You know how workplace sitcoms always have that one person who makes it his/her personal mission to deceive/derail/profoundly irritate/otherwise ruin the day of anyone who is unfortunate enough to be in his/her airspace? Well, in case you've never had the pleasure, those people are real. The one who sits next to Girl-E in the staff room plays the part better than any Harvard Lampoon writer could conceive. And being as cliched as she aughta be, she evokes wrath from colleagues while simultaneously kissing ass so professionally that the management thinks she's a real up-and-comer. Classic stuff.

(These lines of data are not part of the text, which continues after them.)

(* ===== verification/Prelude.v ===== *)
(** * AROS: a verification development of the repository's Rust crates

    AROS runs declared security campaigns against a target source tree. A
    campaign file states an invariant, the generators that attack it, an oracle
    that judges their output and the evidence it requires. The program snapshots
    the target, runs the generators (in a container or on the host), records what
    it saw in a hash-chained ledger, reproduces the result on a replica and on a
    patched twin, and issues a certificate that can be checked offline. Tools
    asked for by the research worker go through a policy engine and a broker.

    ** The files, and the code they model (paths under src/crates)

    - [Prelude]: results, error propagation, list and boolean lemmas, hint
      databases. [RustStr]: the string operations of Rust's [str] on UTF-8
      bytes. [Net]: [IpAddr] and its textual form; [ipnet] as an interface.
    - [Json] (aros-types/canonical.rs): JSON values, canonicalization; the
      printer, the [Serialize] implementations and the hash functions are the
      classes [JsonLib], [Serialize] and [HashLib].
    - [Types] (aros-types: enums, ids, domain, manifest, tool, events): the data.
    - [PathScope], [Policy] (aros-policy, aros-core/lib.rs): path, shell and
      network scopes, [evaluate], the fixture manifest.
    - [Ledger], [Cas], [Authority] (aros-evidence): the event ledger, the
      content-addressed store, the evidence authorities.
    - [Store] (aros-store): the SQLite tables, statements and transactions.
    - [HttpLab], [Broker], [Shrink], [Graph], [Scheduler], [Planner], [Claims],
      [Snapshot], [Engine], [Certificate] (aros-core): one file per source file;
      [Planner] and [Pddl] hold htn.rs and pddl.rs.
    - [Spec] (aros-types/campaign_spec.rs): campaign specifications.
    - [Declared], [World], [Campaign] (aros-core/campaign_loader.rs): the pure
      decisions of a declared campaign; the world a run acts on and its
      primitives; the run itself, [run_declared_campaign], step by step.
    - [Verifier] (aros-core/verifier.rs): the verifier process and its parent.
      [Fixture], [FixtureLaws], [FixtureServers] (aros-core/engine.rs):
      [run_fixture_campaign] over [World] with the log of what was observed of
      other processes, what an outcome rests on, and the servers it starts.
    - [Ipc] (aros-ipc): messages, frames, the worker's supervisor and its
      sessions as a step relation. [Lab], [Daemon] (aros-api: lab.rs, auth.rs,
      registry.rs, main.rs): the lab runtime, the registry, the worker loop and
      the HTTP handlers. [Serving]: the same handlers taken one lock at a time,
      by any number of threads. [Service] (campaign.rs): fixture campaigns on
      request (for [Serving] the interface [CampaignService]), with their contained
      or waived target. [Startup] (main.rs): from the environment to the first
      request.
    - [Sandbox], [CampaignOci] (aros-sandbox): the container runtime as a program
      whose commands and answers are recorded; probes, reports, providers behind
      the class [SandboxProvider], campaign containers. [Remains]: what a sequence of
      its commands leaves behind, containers started and networks created.
    - [Surface], [Gate], [Drivers] (aros-core: surface.rs, gate.rs, crew.rs,
      eval_pack.rs, the loaders of campaign_loader.rs): the surface map; the
      drivers that run many campaigns over a [Site], a work directory with one
      subdirectory per campaign.
    - [Budget] (aros-core: budget.rs, adapters.rs): permits for experiments,
      optional tools. [Processes] (campaign_loader.rs, verifier.rs, aros-sandbox):
      the loops that wait for a child process, and what is looked for on the host.
      [Execution] (campaign_loader.rs): the processes of a declared campaign as
      calls of [CampaignOci] and [Processes].
    - [Cli], [Commands] (aros-cli/main.rs): the daemon's clients, evidence checking
      and records; every command as a transition of a shell to an exit code and
      lines.
    - [RunLaws], [EndToEnd]: what every step of a run keeps, and the guarantees
      of a whole run. [Instances], [RuntimeInstances], [Witnesses],
      [RuntimeWitnesses], [DriverWitnesses], [ServiceWitnesses]: concrete instances of the
      interfaces and concrete inputs for the theorems.

    ** How code becomes definitions

    A Rust function is a Rocq function of the same name. [Result] is [result]
    with [?] as bind, [Option] is [option]. Mutation is explicit state: the file
    system of the blob store is a map, the database a record of tables in row
    order, a campaign run a computation [M] over the record [World] (source
    trees, blobs, work directory, ledger, the processes that ran). A process of a
    campaign acts on its [Disk], the trees, the blobs and the whole work directory,
    certificate and database included; where a theorem needs that it leaves something
    alone it says so ([processes_keep]). Every
    operation that can fail may fail: the blob store, database statements and file
    writes take a fault as an argument, and the environment of a run decides each
    fault. Integers are [N] or [nat] where the code cannot overflow, with the
    cast written out where it wraps ([as i64], [as u64], [as u32]). Clocks, fresh
    identifiers, processes, sockets and the container runtime belong to the
    environment; crates the program calls (serde_json, blake3, petgraph, ipnet,
    uuid, prost) are type classes with the documented behaviour the theorems
    use, and [Instances] shows that their laws can hold.

    ** What the theorems show

    - Campaign runs ([EndToEnd]): a finished run leaves a certificate that
      checks, unless one of its processes changed one of the two archived files that
      the certificate names; a verdict rests on processes that ran and were logged; which
      processes run where. [Declared]: evidence levels, oracles, generators.
    - Certificates: an accepted release, the coverage of the digest, exactly when
      a certificate is refused.
    - Ledger and stores: append keeps the chain, tampering is found, equal heads
      mean equal histories up to an explicit collision; crash safety and round
      trips of the blob store and the database; appending in the database
      refines appending in memory.
    - Policy and broker: [evaluate] decides a declarative contract, is monotone,
      and bounds what the default manifests admit; every receipt is mediated,
      confined and bound to its output.
    - Parsing and planning: claims, specifications, shrink proofs; the STRIPS
      search returns the network's plan; delta debugging ends in a one-minimal
      input; graph reachability.
    - Fixture campaigns and the verifier: a verified finding rests on the listed
      observations in order; the verifier accepts exactly what it reproduces; with
      the real verifier behind the process boundary the two compose.
    - Worker and daemon: frames arrive in order and bounded, no exchange before
      the handshake; every interleaving of requests keeps the daemon's authority,
      ledger and counters; the worker loop ends. From its start on the daemon
      answers only within what its environment allows; a contained lab is inert;
      a campaign it serves has its target in the container named after its sandbox,
      unless waived, and asks for the removal of everything it started there.
    - Sandbox: what must have been asked of the runtime and answered before a
      target or a generator is started, with which flags, and what is removed.
    - Drivers: what a surface walk finds and how far it goes; every class of a
      gate and every case of a pack is accounted for, what a verdict rests on and
      what a blocked gate does; missed cases reach the next plan.
    - Command line: a campaign that a command ran passes the command that checks
      its evidence, under the same condition on its two archived files; without a
      waiver no fixture campaign starts, and only the container runtime is probed.
      The daemon a command asks is local and asked once; beyond it, only the listener
      of [campaign map --url], fixture campaigns run in the process itself and what
      the processes of declared campaigns do have a say in its outcome.
    - Processes and budgets: every wait for a child to exit ends in its time (the
      end of its output is not bounded, and may never come); never more
      experiments than the manifest allows; the verdict of a declared campaign
      rests on commands of the runtime on an isolated network, or on children of
      the host that ended in their time.

    ** Bounds and fuel

    [Broker] walks directories with the code's own depth limit (16), so its fuel
    (17) never runs out before the limit is reported. [Shrink] uses well-founded
    recursion. The STRIPS search of [Planner] takes fuel, and the theorem about it
    gives the fuel that suffices; [Pddl], [Gate], [Drivers] and [Commands] pass it on, and the
    theorem about [plan_campaigns] says that planning ends for every target. The waits of [Processes] take turns, and
    [turns] is the number that suffices for a time limit. Other
    recursion is structural.

    ** Not modelled

    The bodies of external processes (generators, the regression script, Podman),
    sockets below one request and reply, SQLite below statements, the JSON
    printer, the hash functions. A process of a declared campaign acts on that
    campaign's own disk, not on the directory of another campaign of the same gate,
    pack or crew, nor on the shell's own files. Processes that are only asked for
    their version are recorded where they are started and taken to change nothing.
    The gate and the doctor probe the container runtime by the commands of [Sandbox];
    there the report of the probe is given ([gh_live_oci], [mc_report]), while a
    refused or admitted fixture campaign records the commands. In [Execution] a
    contained or host process whose output never ends counts as one that failed,
    since a run that blocks for ever has no outcome; [Processes] has the block itself.
    Outside [Snapshot], where the text of a path is what is hashed, file names are
    taken to be UTF-8.
    The parsing of command lines (clap), HTTP routing (axum), the Windows branches of
    the platform tests, and tracing output.
    Records of aros-types/domain.rs that no code constructs. *)

From Stdlib Require Export Ascii ZArith Lia.
From stdpp Require Export sorting base tactics option strings gmap fin_maps sets numbers list.
(* ===== verification/RustStr.v ===== *)
(** * Rust string operations

    A Rust [str] is modelled by the sequence of its UTF-8 bytes ([string], one
    [ascii] per byte). Operations whose pattern is an ASCII character or a
    whole string ([contains], [find], [split], [replace], [strip_prefix], ...)
    agree with their byte versions because UTF-8 is self-synchronising;
    operations that look at [char]s ([chars], [trim], [split_whitespace]) go
    through the UTF-8 decoder [decode]. *)

From stdpp Require Import pretty.
From S2P Require Import Prelude.

(** ** Bytes and characters *)

Definition byte_val (c : ascii) : N := N_of_ascii c.

Definition is_ascii_digit (c : ascii) : bool :=
  (48 <=? byte_val c)%N && (byte_val c <=? 57)%N.
Definition is_ascii_lowercase (c : ascii) : bool :=
  (97 <=? byte_val c)%N && (byte_val c <=? 122)%N.
Definition is_ascii_uppercase (c : ascii) : bool :=
  (65 <=? byte_val c)%N && (byte_val c <=? 90)%N.
Definition is_ascii_alphanumeric (c : ascii) : bool :=
  is_ascii_digit c || is_ascii_lowercase c || is_ascii_uppercase c.

(** [char::is_control]: general category Cc. *)
Definition is_control (cp : N) : bool :=
  (cp <=? 31)%N || ((127 <=? cp)%N && (cp <=? 159)%N).

(** [char::is_whitespace]: the White_Space property. *)
Definition is_whitespace (cp : N) : bool :=
  ((9 <=? cp)%N && (cp <=? 13)%N) || (cp =? 32)%N || (cp =? 133)%N || (cp =? 160)%N ||
  (cp =? 5760)%N || ((8192 <=? cp)%N && (cp <=? 8202)%N) || (cp =? 8232)%N ||
  (cp =? 8233)%N || (cp =? 8239)%N || (cp =? 8287)%N || (cp =? 12288)%N.

(** A decoded character: its code point and the bytes that spell it. *)
Definition uchar : Type := N * string.

Definition cont (c : ascii) : N := N.land (byte_val c) 63.
Definition is_cont (c : ascii) : bool := (128 <=? byte_val c)%N && (byte_val c <? 192)%N.

(** The UTF-8 decoder. A [str] is valid UTF-8 by construction; a byte that
    starts no well-formed (shortest-form) sequence decodes to the replacement
    character, so that the function is total. *)
Fixpoint decode (s : string) : list uchar :=
  match s with
  | EmptyString => []
  | String b0 s1 =>
    let n0 := byte_val b0 in
    let rest := decode s1 in
    let stray := (65533%N, String b0 "") :: rest in
    if (n0 <? 128)%N then (n0, String b0 "") :: rest
    else if (n0 <? 192)%N then stray
    else if (n0 <? 224)%N then
      match s1 with
      | String b1 s2 =>
        let cp := N.lor (N.shiftl (N.land n0 31) 6) (cont b1) in
        if is_cont b1 && (128 <=? cp)%N then (cp, String b0 (String b1 "")) :: decode s2
        else stray
      | EmptyString => stray
      end
    else if (n0 <? 240)%N then
      match s1 with
      | String b1 (String b2 s3) =>
        let cp := N.lor (N.shiftl (N.land n0 15) 12) (N.lor (N.shiftl (cont b1) 6) (cont b2)) in
        if is_cont b1 && is_cont b2 && (2048 <=? cp)%N then
          (cp, String b0 (String b1 (String b2 ""))) :: decode s3
        else stray
      | _ => stray
      end
    else
      match s1 with
      | String b1 (String b2 (String b3 s4)) =>
        let cp := N.lor (N.shiftl (N.land n0 7) 18)
                    (N.lor (N.shiftl (cont b1) 12) (N.lor (N.shiftl (cont b2) 6) (cont b3))) in
        if is_cont b1 && is_cont b2 && is_cont b3 && (65536 <=? cp)%N then
          (cp, String b0 (String b1 (String b2 (String b3 "")))) :: decode s4
        else stray
      | _ => stray
      end
  end.

(** [str::chars], as code points. *)
Definition chars (s : string) : list N := (decode s).*1.

(** The bytes of a list of decoded characters. *)
Fixpoint encode_chars (l : list uchar) : string :=
  match l with
  | [] => ""
  | u :: l => u.2 +:+ encode_chars l
  end.

(** ** Lossy decoding *)

(** The width a lead byte announces, with the range its second byte must be in. *)
Definition lead_byte (n : N) : option (nat * N * N) :=
  if (194 <=? n)%N && (n <=? 223)%N then Some (2, 128%N, 191%N)
  else if (n =? 224)%N then Some (3, 160%N, 191%N)
  else if (n =? 237)%N then Some (3, 128%N, 159%N)
  else if (225 <=? n)%N && (n <=? 239)%N then Some (3, 128%N, 191%N)
  else if (n =? 240)%N then Some (4, 144%N, 191%N)
  else if (n =? 244)%N then Some (4, 128%N, 143%N)
  else if (241 <=? n)%N && (n <=? 243)%N then Some (4, 128%N, 191%N)
  else None.

(** Take [n] continuation bytes; what was taken, whether all were there, the rest. *)
Fixpoint take_cont (n : nat) (s : string) : string * bool * string :=
  match n, s with
  | 0, _ => ("", true, s)
  | Datatypes.S n, String c s' =>
    if is_cont c then let '(t, ok, r) := take_cont n s' in (String c t, ok, r) else ("", false, s)
  | _, EmptyString => ("", false, "")
  end.

Definition replacement : string := String "239" (String "191" (String "189" "")).

(** [String::from_utf8_lossy]: every maximal prefix of a character that does not
    complete becomes one replacement character. *)
Fixpoint lossy (fuel : nat) (s : string) : string :=
  match fuel, s with
  | Datatypes.S fuel, String b0 s1 =>
    if (byte_val b0 <? 128)%N then String b0 (lossy fuel s1)
    else
      match lead_byte (byte_val b0), s1 with
      | Some (width, lo, hi), String b1 s2 =>
        if (lo <=? byte_val b1)%N && (byte_val b1 <=? hi)%N then
          let '(t, ok, r) := take_cont (width - 2) s2 in
          (if (ok : bool) then String b0 (String b1 t) else replacement) +:+ lossy fuel r
        else replacement +:+ lossy fuel s1
      | _, _ => replacement +:+ lossy fuel s1
      end
  | _, _ => ""
  end.
Definition from_utf8_lossy (s : string) : string := lossy (String.length s) s.

(** A truncated character, an overlong one and a stray byte. *)
Example from_utf8_lossy_examples :
  from_utf8_lossy (String "226" (String "130" "A")) = replacement +:+ "A" ∧
  from_utf8_lossy (String "192" (String "128" "")) = replacement +:+ replacement ∧
  from_utf8_lossy (String "226" (String "130" (String "172" "x"))) =
    String "226" (String "130" (String "172" "x")).
Proof. by vm_compute. Qed.

(** ** Searching and splitting *)

(** [str::starts_with]. *)
Definition starts_with (s p : string) : bool := String.prefix p s.

(** [str::strip_prefix]; the pattern comes first. *)
Fixpoint strip_prefix (p s : string) : option string :=
  match p, s with
  | EmptyString, _ => Some s
  | String a p, String b s => if Ascii.eqb a b then strip_prefix p s else None
  | String _ _, EmptyString => None
  end.

(** [str::ends_with]. *)
Fixpoint ends_with (s p : string) : bool :=
  String.eqb s p || match s with EmptyString => false | String _ s => ends_with s p end.

(** [str::contains] with a string pattern. *)
Fixpoint contains (s needle : string) : bool :=
  starts_with s needle || match s with EmptyString => false | String _ s => contains s needle end.

(** [str::find] with a string pattern: byte offset of the first occurrence. *)
Fixpoint find_str (s needle : string) : option nat :=
  if starts_with s needle then Some 0
  else match s with EmptyString => None | String _ s => S <$> find_str s needle end.

(** [str::contains] with a [char] pattern. *)
Fixpoint contains_byte (c : ascii) (s : string) : bool :=
  match s with
  | EmptyString => false
  | String a s => Ascii.eqb a c || contains_byte c s
  end.

(** [s.split_once(c)] for a character: the parts around its first occurrence. *)
Fixpoint split_once (c : ascii) (s : string) : option (string * string) :=
  match s with
  | EmptyString => None
  | String a s =>
    if Ascii.eqb a c then Some ("", s)
    else match split_once c s with
         | Some (l, r) => Some (String a l, r)
         | None => None
         end
  end.

(** [s.rsplit_once(c)] for a character: the parts around its last occurrence. *)
Fixpoint rsplit_once (c : ascii) (s : string) : option (string * string) :=
  match s with
  | EmptyString => None
  | String a s =>
    match rsplit_once c s with
    | Some (l, r) => Some (String a l, r)
    | None => if Ascii.eqb a c then Some ("", s) else None
    end
  end.

(** The parts around the first occurrence of a string pattern: [s.split_once(p)]. *)
Fixpoint split_once_str (p s : string) : option (string * string) :=
  match strip_prefix p s with
  | Some r => Some ("", r)
  | None =>
    match s with
    | EmptyString => None
    | String a s => (λ '(l, r), (String a l, r)) <$> split_once_str p s
    end
  end.

(** [str::split] with a byte predicate; always yields at least one piece. *)
Fixpoint split_by (f : ascii → bool) (s : string) : list string :=
  match s with
  | EmptyString => [""]
  | String a s =>
    match split_by f s with
    | p :: ps => if f a then "" :: p :: ps else String a p :: ps
    | [] => []
    end
  end.

Definition split_char (c : ascii) : string → list string := split_by (Ascii.eqb c).

(** [[T]::join] on strings. *)
Fixpoint join (sep : string) (l : list string) : string :=
  match l with
  | [] => ""
  | [x] => x
  | x :: l => x +:+ sep +:+ join sep l
  end.

(** [str::replace] of one ASCII character by a string. *)
Fixpoint replace_char (c : ascii) (r : string) (s : string) : string :=
  match s with
  | EmptyString => ""
  | String a s => if Ascii.eqb a c then r +:+ replace_char c r s
                  else String a (replace_char c r s)
  end.

(** [str::replace] of a non-empty string pattern: leftmost, non-overlapping.
    [skip] counts the bytes of a match still to be dropped. *)
Fixpoint replace_go (pat r : string) (skip : nat) (s : string) : string :=
  match s with
  | EmptyString => ""
  | String a s' =>
    match skip with
    | S skip => replace_go pat r skip s'
    | 0 => if starts_with s pat then r +:+ replace_go pat r (String.length pat - 1) s'
           else String a (replace_go pat r 0 s')
    end
  end.
Definition replace_str (pat r s : string) : string := replace_go pat r 0 s.

(** [str::to_ascii_lowercase]. *)
Definition lower_byte (c : ascii) : ascii :=
  if is_ascii_uppercase c then ascii_of_N (byte_val c + 32) else c.
Fixpoint to_ascii_lowercase (s : string) : string :=
  match s with
  | EmptyString => ""
  | String a s => String (lower_byte a) (to_ascii_lowercase s)
  end.

Fixpoint all_bytes (f : ascii → bool) (s : string) : bool :=
  match s with
  | EmptyString => true
  | String a s => f a && all_bytes f s
  end.

Definition is_ascii (s : string) : bool := all_bytes (λ c, (byte_val c <? 128)%N) s.

(** [str::len], in bytes. *)
Definition str_len (s : string) : nat := String.length s.

Definition is_empty (s : string) : bool :=
  match s with EmptyString => true | _ => false end.

(** [s.as_bytes().get(n)]. *)
Fixpoint byte_at (n : nat) (s : string) : option ascii :=
  match s, n with
  | EmptyString, _ => None
  | String a _, 0 => Some a
  | String _ s, S n => byte_at n s
  end.

(** ** Trimming, lines and words *)

Fixpoint drop_while {A} (f : A → bool) (l : list A) : list A :=
  match l with
  | [] => []
  | x :: l' => if f x then drop_while f l' else l
  end.

Definition ws (u : uchar) : bool := is_whitespace u.1.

As has been previously alluded, Girl-E is about to enter week three of being barred from the classroom, as government inspectors are in town and she is visa-less. It is categorically not her fault that she has time on her hands, but after a full day of helping other people with their work, she made the mistake of reading a novel at her desk for 20 minutes. Well, Miss Thing called her out, suggesting that such a display of leisure in view of so many overworked and underpaid people is punishable by death. She actually said "death or poison". Eeny-meeny-miny-mo. I mean, if you want to be a resentful bitch, at least have the maturity to limit your resentful bitchiness to behind-the-back gossip. Girl-E already knows you're thinking it, you don't have to ruin her Friday afternoon by harking on her outloud like some sex-starved 13 year-old.

Here's the interesting thing: Near the staff room, there is a smoking room where people constantly retreat for conversation and a drag or five. There are some people who go there just about every 20 minutes, spending approximately 45-65% of every day yacking and puffing without producing a single piece of work. If Girl-E were to spend these weeks in that room, no one would disapprove of her idleness or even blink. But she has the misfortune of being literally the only non-smoking staff member, and therefore has assumed the gaul of doing highly offensive things like reading Trollope in plain view. For her evil-doing next week, she's considering origami swans. Or, retreating to the smoking room with a joint. The jury's still out.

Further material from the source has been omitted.